In 1943, Adams had a camera platform mounted on his station wagon, to afford him a better vantage point over the immediate foreground and a better angle for expansive backgrounds. Most of his landscapes from that time forward were made from the roof of his car rather than from summits reached by rugged hiking, as in his earlier days.
 
On a trip in New Mexico weeks before the attack on Pearl Harbor in 1941, Adams shot a scene of the Moon rising above a modest village with snow-covered mountains in the background, under a dominating black sky. The photograph is one of his most famous and is named Moonrise, Hernandez, New Mexico. The photograph's fame was probably enhanced by Adams's description in his later books of how it was made: the light on the crosses in the foreground was rapidly fading, and he could not find his exposure meter; however, he remembered the luminance of the Moon, and used it to calculate the proper exposure.
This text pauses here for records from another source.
Lemma shift_point s0 s1 s2 s3 len : 0 ≤ len < 5 →
  Z.shiftr (first_bits s0 len * 262144 + s1 mod 64 * 4096 + s2 mod 64 * 64 + s3 mod 64) (at_row shiftc len) =
  point s0 s1 s2 s3 len.
Proof.
  intros H. pose proof (Z.mod_pos_bound s1 64 ltac:(lia)). pose proof (Z.mod_pos_bound s2 64 ltac:(lia)).
  pose proof (Z.mod_pos_bound s3 64 ltac:(lia)).
  assert (len = 0 ∨ len = 1 ∨ len = 2 ∨ len = 3 ∨ len = 4) as Hc by lia.
  rewrite Z.shiftr_div_pow2 by (destruct Hc as [->|[->|[->|[->| ->]]]]; done).
  destruct Hc as [->|[->|[->|[->| ->]]]]; unfold point; cbn [Z.eqb Pos.eqb].
  - change (2 ^ at_row shiftc 0) with 1. rewrite Z.div_1_r. unfold first_bits. cbn [Z.eqb]. lia.
  - change (2 ^ at_row shiftc 1) with 262144. symmetry. apply (Z.div_unique _ _ _ (s1 mod 64 * 4096 + s2 mod 64 * 64 + s3 mod 64)); lia.
  - change (2 ^ at_row shiftc 2) with 4096. symmetry. apply (Z.div_unique _ _ _ (s2 mod 64 * 64 + s3 mod 64)); lia.
  - change (2 ^ at_row shiftc 3) with 64. symmetry. apply (Z.div_unique _ _ _ (s3 mod 64)); lia.
  - change (2 ^ at_row shiftc 4) with 1. by rewrite Z.div_1_r.
Qed.

Lemma decode_spec s s0 s1 s2 s3 len c :
  byte_at 0 s = s0 → byte_at 1 s = s1 → byte_at 2 s = s2 → byte_at 3 s = s3 → length_of s0 = len → point s0 s1 s2 s3 len = c →
  ∃ e, utf8_decode s = (len + flag (len =? 0), c, e) ∧
    (e =? 0) = no_error (flag (c <? at_row mins len)) (flag (Z.shiftr c 11 =? 0x1b)) (flag (0x10FFFF <? c))
                 (s1 / 64) (s2 / 64) (s3 / 64) len.
Proof.
  intros H0 H1 H2 H3 Hl Hc. pose proof (byte_range 0 s) as R0. pose proof (byte_range 1 s) as R1.
  pose proof (byte_range 2 s) as R2. pose proof (byte_range 3 s) as R3. rewrite H0, H1, H2, H3 in *.
  assert (Hlen : 0 ≤ len < 5) by (subst len; destruct (length_cases s0) as [->|[->|[->|[->| ->]]]]; lia).
  unfold utf8_decode. cbv zeta. rewrite H0, H1, H2, H3, (length_row s0 R0), Hl, mask_bits by done.
  rewrite code_point_sum, shift_point, Hc by done.
  destruct (top_bits s1 R1) as (-> & _ & _). destruct (top_bits s2 R2) as (_ & -> & _). destruct (top_bits s3 R3) as (_ & _ & ->).
  eexists. split; [reflexivity|].
  apply (error_bits_zero (flag (c <? at_row mins len)) (flag (Z.shiftr c 11 =? 0x1b)) (flag (0x10FFFF <? c)));
    try (unfold flag; case_match; lia); try done; (split; [by apply Z.div_pos; lia|apply Z.div_lt_upper_bound; lia]).
Qed.

Lemma byte_end i s : String.length s = i → byte_at i s = 0.
Proof. revert i. induction s as [|c s IH]; intros [|i]; cbn; try done. intros [= H]. by apply IH. Qed.

(** ** Encodings are decoded *)

Lemma decoded s s0 s1 s2 s3 len cp :
  byte_at 0 s = s0 → byte_at 1 s = s1 → byte_at 2 s = s2 → byte_at 3 s = s3 → length_of s0 = len →
  point s0 s1 s2 s3 len = cp → 1 ≤ len → scalar cp → at_row mins len ≤ cp →
  (2 ≤ len → s1 / 64 = 2) → (3 ≤ len → s2 / 64 = 2) → (4 ≤ len → s3 / 64 = 2) →
  utf8_decode s = (len, cp, 0).
Proof.
  intros H0 H1 H2 H3 Hl Hp Hlen [Hr Hs] Hm T1 T2 T3. destruct (decode_spec s _ _ _ _ _ _ H0 H1 H2 H3 Hl Hp) as (e & -> & He).
  assert (Hle : len ≤ 4) by (subst len; destruct (length_cases s0) as [->|[->|[->|[->| ->]]]]; lia).
  rewrite (proj2 (Z.eqb_neq len 0)) by lia. unfold flag at 1. rewrite Z.add_0_r.
  rewrite (proj2 (Z.ltb_ge cp _)) in He by done. rewrite (proj2 (Z.ltb_ge 0x10FFFF cp)) in He by lia.
  rewrite Z.shiftr_div_pow2 in He by lia. rewrite (proj2 (Z.eqb_neq (cp / 2 ^ 11) 0x1b)) in He.
  2:{ intros E. change (2 ^ 11) with 2048 in E. Z.div_mod_to_equations. lia. }
  enough ((e =? 0) = true) as ->%Z.eqb_eq by done. rewrite He. unfold no_error, flag. cbn [Z.eqb andb].
  rewrite !andb_true_iff, !orb_true_iff, !Z.eqb_eq. split_and!; lia.
Qed.

Lemma mins_rows : at_row mins 1 = 0 ∧ at_row mins 2 = 0x80 ∧ at_row mins 3 = 0x800 ∧ at_row mins 4 = 0x10000.
Proof. done. Qed.

Lemma encode_decode cp r : scalar cp → utf8_decode (encode cp +:+ r) = (size (encode cp), cp, 0).
Proof.
  intros Hs. pose proof Hs as [Hr _]. pose proof mins_rows as (M1 & M2 & M3 & M4). unfold encode. pose proof (code_tail cp) as T0.
  pose proof (code_tail (cp / 64)) as T1. pose proof (code_tail (cp / 4096)) as T2.
  destruct (Z.ltb_spec cp 0x80); [|destruct (Z.ltb_spec cp 0x800); [|destruct (Z.ltb_spec cp 0x10000)]].
  - match goal with |- _ = (?x, _, _) => change x with 1 end.
    apply (decoded _ cp (byte_at 0 r) (byte_at 1 r) (byte_at 2 r)); try done; try lia.
    + apply code_char_of. lia.
    + unfold length_of. by rewrite (proj2 (Z.ltb_lt cp 0x80)).
    + unfold point, first_bits. cbn [Z.eqb Pos.eqb]. apply Z.mod_small. lia.
  - assert (C : code (char_of (0xC0 + cp / 64)) = 0xC0 + cp / 64) by (apply code_char_of; Z.div_mod_to_equations; lia).
    match goal with |- _ = (?x, _, _) => change x with 2 end.
    apply (decoded _ (0xC0 + cp / 64) (0x80 + cp mod 64) (byte_at 0 r) (byte_at 1 r)); try done; try (Z.div_mod_to_equations; lia).
    + unfold length_of. rewrite (proj2 (Z.ltb_ge _ 0x80)), (proj2 (Z.ltb_ge _ 0xC0)), (proj2 (Z.ltb_lt _ 0xE0)); [done|Z.div_mod_to_equations; lia..].
    + unfold point, first_bits. cbn [Z.eqb Pos.eqb]. Z.div_mod_to_equations; lia.
  - assert (C : code (char_of (0xE0 + cp / 4096)) = 0xE0 + cp / 4096) by (apply code_char_of; Z.div_mod_to_equations; lia).
    match goal with |- _ = (?x, _, _) => change x with 3 end.
    apply (decoded _ (0xE0 + cp / 4096) (0x80 + (cp / 64) mod 64) (0x80 + cp mod 64) (byte_at 0 r)); try done;
      try (Z.div_mod_to_equations; lia).
    + unfold length_of. rewrite (proj2 (Z.ltb_ge _ 0x80)), (proj2 (Z.ltb_ge _ 0xC0)), (proj2 (Z.ltb_ge _ 0xE0)), (proj2 (Z.ltb_lt _ 0xF0));
        [done|Z.div_mod_to_equations; lia..].
    + unfold point, first_bits. cbn [Z.eqb Pos.eqb]. Z.div_mod_to_equations; lia.
  - assert (C : code (char_of (0xF0 + cp / 262144)) = 0xF0 + cp / 262144) by (apply code_char_of; Z.div_mod_to_equations; lia).
    match goal with |- _ = (?x, _, _) => change x with 4 end.
    apply (decoded _ (0xF0 + cp / 262144) (0x80 + (cp / 4096) mod 64) (0x80 + (cp / 64) mod 64) (0x80 + cp mod 64)); try done;
      try (Z.div_mod_to_equations; lia).
    + unfold length_of. rewrite (proj2 (Z.ltb_ge _ 0x80)), (proj2 (Z.ltb_ge _ 0xC0)), (proj2 (Z.ltb_ge _ 0xE0)), (proj2 (Z.ltb_ge _ 0xF0)), (proj2 (Z.ltb_lt _ 0xF8));
        [done|Z.div_mod_to_equations; lia..].
    + unfold point, first_bits. cbn [Z.eqb Pos.eqb]. Z.div_mod_to_equations; lia.
Qed.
Adams's earlier account was less dramatic, stating simply that the photograph was made after sunset, with exposure determined using his Weston Master meter. However the exposure was actually determined, the foreground was underexposed, the highlights in the clouds were quite dense, and the negative proved difficult to print.  The initial publication of Moonrise was in U.S. Camera 1943 annual, after being selected by the "photo judge" for U.S. Camera, Edward Steichen.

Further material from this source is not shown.